**Brief:**
Could you set down exactly the lines of the data below, starting at the one that holds "Record ReleaseLockCommand := mkReleaseLock" and ending at the one that holds "Global Instance isCommandWrapper_Payload_eq_dec", both included, and only those?

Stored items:
(* ===== verification/Raftlog.v ===== *)
(** * The commands written to the Raft log (internal/raftlog)

    The protobuf messages of command.pb.go with their nil-safe getters, and the
    constructors of command.go. A nil message pointer is [None]; a getter called
    on it returns the field's zero value, as in the generated code. *)

From S2P Require Import Prelude GoTime.

(** [CommandType] is an open proto3 enum: any int32 can appear on the wire. *)
Definition COMMAND_TYPE_UNSPECIFIED : Z := 0.
Definition COMMAND_TYPE_CREATE_LEASE : Z := 1.
Definition COMMAND_TYPE_RENEW_LEASE : Z := 2.
Definition COMMAND_TYPE_ACQUIRE_LOCK : Z := 3.
Definition COMMAND_TYPE_RELEASE_LOCK : Z := 4.
Definition COMMAND_TYPE_EXPIRE_LEASE : Z := 5.
Definition COMMAND_TYPE_UPSERT_ENDPOINT : Z := 6.
Definition COMMAND_TYPE_REMOVE_ENDPOINT : Z := 7.

Definition CommandType_name : gmap Z string := list_to_map [
  (0, "COMMAND_TYPE_UNSPECIFIED");
  (1, "COMMAND_TYPE_CREATE_LEASE");
  (2, "COMMAND_TYPE_RENEW_LEASE");
  (3, "COMMAND_TYPE_ACQUIRE_LOCK");
  (4, "COMMAND_TYPE_RELEASE_LOCK");
  (5, "COMMAND_TYPE_EXPIRE_LEASE");
  (6, "COMMAND_TYPE_UPSERT_ENDPOINT");
  (7, "COMMAND_TYPE_REMOVE_ENDPOINT")].

(** The value's name, or its number when it has none. *)
Definition CommandType_String (t : Z) : string := default (pretty t) (CommandType_name !! t).

Definition CommandType_value : gmap string Z := list_to_map [
  ("COMMAND_TYPE_UNSPECIFIED", 0);
  ("COMMAND_TYPE_CREATE_LEASE", 1);
  ("COMMAND_TYPE_RENEW_LEASE", 2);
  ("COMMAND_TYPE_ACQUIRE_LOCK", 3);
  ("COMMAND_TYPE_RELEASE_LOCK", 4);
  ("COMMAND_TYPE_EXPIRE_LEASE", 5);
  ("COMMAND_TYPE_UPSERT_ENDPOINT", 6);
  ("COMMAND_TYPE_REMOVE_ENDPOINT", 7)]%string.

(** A pointer to a fresh copy of the value; the value as the library's number. *)
Definition CommandType_Enum (t : Z) : option Z := Some t.
Definition CommandType_Number (t : Z) : Z := t.

Record CreateLeaseCommand := mkCreateLease {
  CL_OwnerId : string; CL_TtlNanos : Z; CL_CreateAtUnixNano : Z }.
Record RenewLeaseCommand := mkRenewLease {
  RN_LeaseId : Z; RN_RenewedAtUnixNano : Z }.
Record AcquireLockCommand := mkAcquireLock {
  AL_LockName : string; AL_OwnerId : string; AL_LeaseId : Z; AL_AcquiredAtUnixNano : Z }.
Record ReleaseLockCommand := mkReleaseLock {
  RL_LockName : string; RL_LeaseId : Z }.
Record ExpireLeaseCommand := mkExpireLease {
  EL_LeaseId : Z; EL_ExpiredAtUnixNano : Z }.
Record UpsertEndpointCommand := mkUpsertEndpoint {
  UE_NodeId : string; UE_GrpcAddress : string }.
Record RemoveEndpointCommand := mkRemoveEndpoint {
  RE_NodeId : string }.

(** The oneof wrappers: each holds a message pointer. *)
Inductive isCommandWrapper_Payload :=
| CommandWrapper_CreateLease (CreateLease : option CreateLeaseCommand)
| CommandWrapper_RenewLease (RenewLease : option RenewLeaseCommand)
| CommandWrapper_AcquireLock (AcquireLock : option AcquireLockCommand)
| CommandWrapper_ReleaseLock (ReleaseLock : option ReleaseLockCommand)
| CommandWrapper_ExpireLease (ExpireLease : option ExpireLeaseCommand)
| CommandWrapper_UpsertEndpoint (UpsertEndpoint : option UpsertEndpointCommand)
| CommandWrapper_RemoveEndpoint (RemoveEndpoint : option RemoveEndpointCommand).

Record CommandWrapper := mkCommand {
  cmd_Type : Z;
  cmd_Payload : option isCommandWrapper_Payload }.

Global Instance CreateLeaseCommand_eq_dec : EqDecision CreateLeaseCommand.
Proof. solve_decision. Defined.
Global Instance RenewLeaseCommand_eq_dec : EqDecision RenewLeaseCommand.
Proof. solve_decision. Defined.
Global Instance AcquireLockCommand_eq_dec : EqDecision AcquireLockCommand.
Proof. solve_decision. Defined.
Global Instance ReleaseLockCommand_eq_dec : EqDecision ReleaseLockCommand.
Proof. solve_decision. Defined.
Global Instance ExpireLeaseCommand_eq_dec : EqDecision ExpireLeaseCommand.
Proof. solve_decision. Defined.
Global Instance UpsertEndpointCommand_eq_dec : EqDecision UpsertEndpointCommand.
Proof. solve_decision. Defined.
Global Instance RemoveEndpointCommand_eq_dec : EqDecision RemoveEndpointCommand.
Proof. solve_decision. Defined.
Global Instance isCommandWrapper_Payload_eq_dec : EqDecision isCommandWrapper_Payload.
Proof. solve_decision. Defined.
Global Instance CommandWrapper_eq_dec : EqDecision CommandWrapper.
Proof. solve_decision. Defined.

(** ** Getters *)

Definition CreateLease_GetOwnerId (x : option CreateLeaseCommand) : string :=
  match x with Some c => CL_OwnerId c | None => "" end.
Definition CreateLease_GetTtlNanos (x : option CreateLeaseCommand) : Z :=
  match x with Some c => CL_TtlNanos c | None => 0 end.
Definition CreateLease_GetCreateAtUnixNano (x : option CreateLeaseCommand) : Z :=
  match x with Some c => CL_CreateAtUnixNano c | None => 0 end.
Definition RenewLease_GetLeaseId (x : option RenewLeaseCommand) : Z :=
  match x with Some c => RN_LeaseId c | None => 0 end.
Definition RenewLease_GetRenewedAtUnixNano (x : option RenewLeaseCommand) : Z :=
  match x with Some c => RN_RenewedAtUnixNano c | None => 0 end.
Definition AcquireLock_GetLockName (x : option AcquireLockCommand) : string :=
  match x with Some c => AL_LockName c | None => "" end.
Definition AcquireLock_GetOwnerId (x : option AcquireLockCommand) : string :=
  match x with Some c => AL_OwnerId c | None => "" end.
Definition AcquireLock_GetLeaseId (x : option AcquireLockCommand) : Z :=
  match x with Some c => AL_LeaseId c | None => 0 end.
Definition AcquireLock_GetAcquiredAtUnixNano (x : option AcquireLockCommand) : Z :=
  match x with Some c => AL_AcquiredAtUnixNano c | None => 0 end.
Definition ReleaseLock_GetLockName (x : option ReleaseLockCommand) : string :=
  match x with Some c => RL_LockName c | None => "" end.
Definition ReleaseLock_GetLeaseId (x : option ReleaseLockCommand) : Z :=
  match x with Some c => RL_LeaseId c | None => 0 end.
Definition ExpireLease_GetLeaseId (x : option ExpireLeaseCommand) : Z :=
  match x with Some c => EL_LeaseId c | None => 0 end.
Definition ExpireLease_GetExpiredAtUnixNano (x : option ExpireLeaseCommand) : Z :=
  match x with Some c => EL_ExpiredAtUnixNano c | None => 0 end.
Definition UpsertEndpoint_GetNodeId (x : option UpsertEndpointCommand) : string :=
  match x with Some c => UE_NodeId c | None => "" end.
Definition UpsertEndpoint_GetGrpcAddress (x : option UpsertEndpointCommand) : string :=
  match x with Some c => UE_GrpcAddress c | None => "" end.
Definition RemoveEndpoint_GetNodeId (x : option RemoveEndpointCommand) : string :=
  match x with Some c => RE_NodeId c | None => "" end.

Definition GetType (x : CommandWrapper) : Z := cmd_Type x.
Definition GetPayload (x : CommandWrapper) : option isCommandWrapper_Payload := cmd_Payload x.
Definition GetCreateLease (x : CommandWrapper) : option CreateLeaseCommand :=
  match cmd_Payload x with Some (CommandWrapper_CreateLease c) => c | _ => None end.
Definition GetRenewLease (x : CommandWrapper) : option RenewLeaseCommand :=
  match cmd_Payload x with Some (CommandWrapper_RenewLease c) => c | _ => None end.
Definition GetAcquireLock (x : CommandWrapper) : option AcquireLockCommand :=
  match cmd_Payload x with Some (CommandWrapper_AcquireLock c) => c | _ => None end.
Definition GetReleaseLock (x : CommandWrapper) : option ReleaseLockCommand :=
  match cmd_Payload x with Some (CommandWrapper_ReleaseLock c) => c | _ => None end.
Definition GetExpireLease (x : CommandWrapper) : option ExpireLeaseCommand :=
  match cmd_Payload x with Some (CommandWrapper_ExpireLease c) => c | _ => None end.
Definition GetUpsertEndpoint (x : CommandWrapper) : option UpsertEndpointCommand :=
  match cmd_Payload x with Some (CommandWrapper_UpsertEndpoint c) => c | _ => None end.
Definition GetRemoveEndpoint (x : CommandWrapper) : option RemoveEndpointCommand :=
  match cmd_Payload x with Some (CommandWrapper_RemoveEndpoint c) => c | _ => None end.

(** ** Reset

    A message becomes its zero value, whatever it held. *)

Definition CreateLease_Reset (_ : CreateLeaseCommand) : CreateLeaseCommand := mkCreateLease "" 0 0.
Definition RenewLease_Reset (_ : RenewLeaseCommand) : RenewLeaseCommand := mkRenewLease 0 0.
Definition AcquireLock_Reset (_ : AcquireLockCommand) : AcquireLockCommand := mkAcquireLock "" "" 0 0.
Definition ReleaseLock_Reset (_ : ReleaseLockCommand) : ReleaseLockCommand := mkReleaseLock "" 0.
Definition ExpireLease_Reset (_ : ExpireLeaseCommand) : ExpireLeaseCommand := mkExpireLease 0 0.
Definition UpsertEndpoint_Reset (_ : UpsertEndpointCommand) : UpsertEndpointCommand := mkUpsertEndpoint "" "".
Definition RemoveEndpoint_Reset (_ : RemoveEndpointCommand) : RemoveEndpointCommand := mkRemoveEndpoint "".
Definition CommandWrapper_Reset (_ : CommandWrapper) : CommandWrapper := mkCommand COMMAND_TYPE_UNSPECIFIED None.

(** ** Constructors (command.go)

    [ttl.Nanoseconds()] is the duration itself as an int64. *)

Definition NewCreateLeaseCmd (ownerID : string) (ttl : Duration) (now : Time) : CommandWrapper :=
  mkCommand COMMAND_TYPE_CREATE_LEASE (Some (CommandWrapper_CreateLease
    (Some (mkCreateLease ownerID ttl (UnixNano (UTC now)))))).
Definition NewAcquireLockCmd (lockName ownerID : string) (leaseID : Z) : CommandWrapper :=
  mkCommand COMMAND_TYPE_ACQUIRE_LOCK (Some (CommandWrapper_AcquireLock
    (Some (mkAcquireLock lockName ownerID leaseID 0)))).
Definition NewReleaseLockCmd (lockName : string) (leaseID : Z) : CommandWrapper :=
  mkCommand COMMAND_TYPE_RELEASE_LOCK (Some (CommandWrapper_ReleaseLock
    (Some (mkReleaseLock lockName leaseID)))).
Definition NewExpireLeaseCmd (leaseID : Z) : CommandWrapper :=
  mkCommand COMMAND_TYPE_EXPIRE_LEASE (Some (CommandWrapper_ExpireLease
    (Some (mkExpireLease leaseID 0)))).
Definition NewUpsertEndpointCmd (nodeID grpcAddress : string) : CommandWrapper :=
  mkCommand COMMAND_TYPE_UPSERT_ENDPOINT (Some (CommandWrapper_UpsertEndpoint
    (Some (mkUpsertEndpoint nodeID grpcAddress)))).
Definition NewRemoveEndpointCmd (nodeID : string) : CommandWrapper :=
  mkCommand COMMAND_TYPE_REMOVE_ENDPOINT (Some (CommandWrapper_RemoveEndpoint
    (Some (mkRemoveEndpoint nodeID)))).

(** The two tables of the enum are inverse to each other. *)
Lemma CommandType_tables t name : CommandType_name !! t = Some name <-> CommandType_value !! name = Some t.
Proof.
  unfold CommandType_name, CommandType_value. rewrite <- !elem_of_list_to_map by (by apply (bool_decide_unpack (NoDup _))).
  split; intros Hin; repeat (apply elem_of_cons in Hin as [[= -> ->]|Hin]; [set_solver|]); by apply elem_of_nil in Hin.
Qed.

(** Of the payload getters at most one finds a message: the one of its type. *)
Lemma payload_getters_exclusive x :
  (length (filter (fun b => b = true) [bool_decide (is_Some (GetCreateLease x)); bool_decide (is_Some (GetRenewLease x));
    bool_decide (is_Some (GetAcquireLock x)); bool_decide (is_Some (GetReleaseLock x)); bool_decide (is_Some (GetExpireLease x));
    bool_decide (is_Some (GetUpsertEndpoint x)); bool_decide (is_Some (GetRemoveEndpoint x))]) <= 1)%nat.
Proof. destruct x as [t [[[]|[]|[]|[]|[]|[]|[]]|]]; vm_compute; lia. Qed.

**Answer area:**
Record ReleaseLockCommand := mkReleaseLock {
  RL_LockName : string; RL_LeaseId : Z }.
Record ExpireLeaseCommand := mkExpireLease {
  EL_LeaseId : Z; EL_ExpiredAtUnixNano : Z }.
Record UpsertEndpointCommand := mkUpsertEndpoint {
  UE_NodeId : string; UE_GrpcAddress : string }.
Record RemoveEndpointCommand := mkRemoveEndpoint {
  RE_NodeId : string }.

(** The oneof wrappers: each holds a message pointer. *)
Inductive isCommandWrapper_Payload :=
| CommandWrapper_CreateLease (CreateLease : option CreateLeaseCommand)
| CommandWrapper_RenewLease (RenewLease : option RenewLeaseCommand)
| CommandWrapper_AcquireLock (AcquireLock : option AcquireLockCommand)
| CommandWrapper_ReleaseLock (ReleaseLock : option ReleaseLockCommand)
| CommandWrapper_ExpireLease (ExpireLease : option ExpireLeaseCommand)
| CommandWrapper_UpsertEndpoint (UpsertEndpoint : option UpsertEndpointCommand)
| CommandWrapper_RemoveEndpoint (RemoveEndpoint : option RemoveEndpointCommand).

Record CommandWrapper := mkCommand {
  cmd_Type : Z;
  cmd_Payload : option isCommandWrapper_Payload }.

Global Instance CreateLeaseCommand_eq_dec : EqDecision CreateLeaseCommand.
Proof. solve_decision. Defined.
Global Instance RenewLeaseCommand_eq_dec : EqDecision RenewLeaseCommand.
Proof. solve_decision. Defined.
Global Instance AcquireLockCommand_eq_dec : EqDecision AcquireLockCommand.
Proof. solve_decision. Defined.
Global Instance ReleaseLockCommand_eq_dec : EqDecision ReleaseLockCommand.
Proof. solve_decision. Defined.
Global Instance ExpireLeaseCommand_eq_dec : EqDecision ExpireLeaseCommand.
Proof. solve_decision. Defined.
Global Instance UpsertEndpointCommand_eq_dec : EqDecision UpsertEndpointCommand.
Proof. solve_decision. Defined.
Global Instance RemoveEndpointCommand_eq_dec : EqDecision RemoveEndpointCommand.
Proof. solve_decision. Defined.
Global Instance isCommandWrapper_Payload_eq_dec : EqDecision isCommandWrapper_Payload.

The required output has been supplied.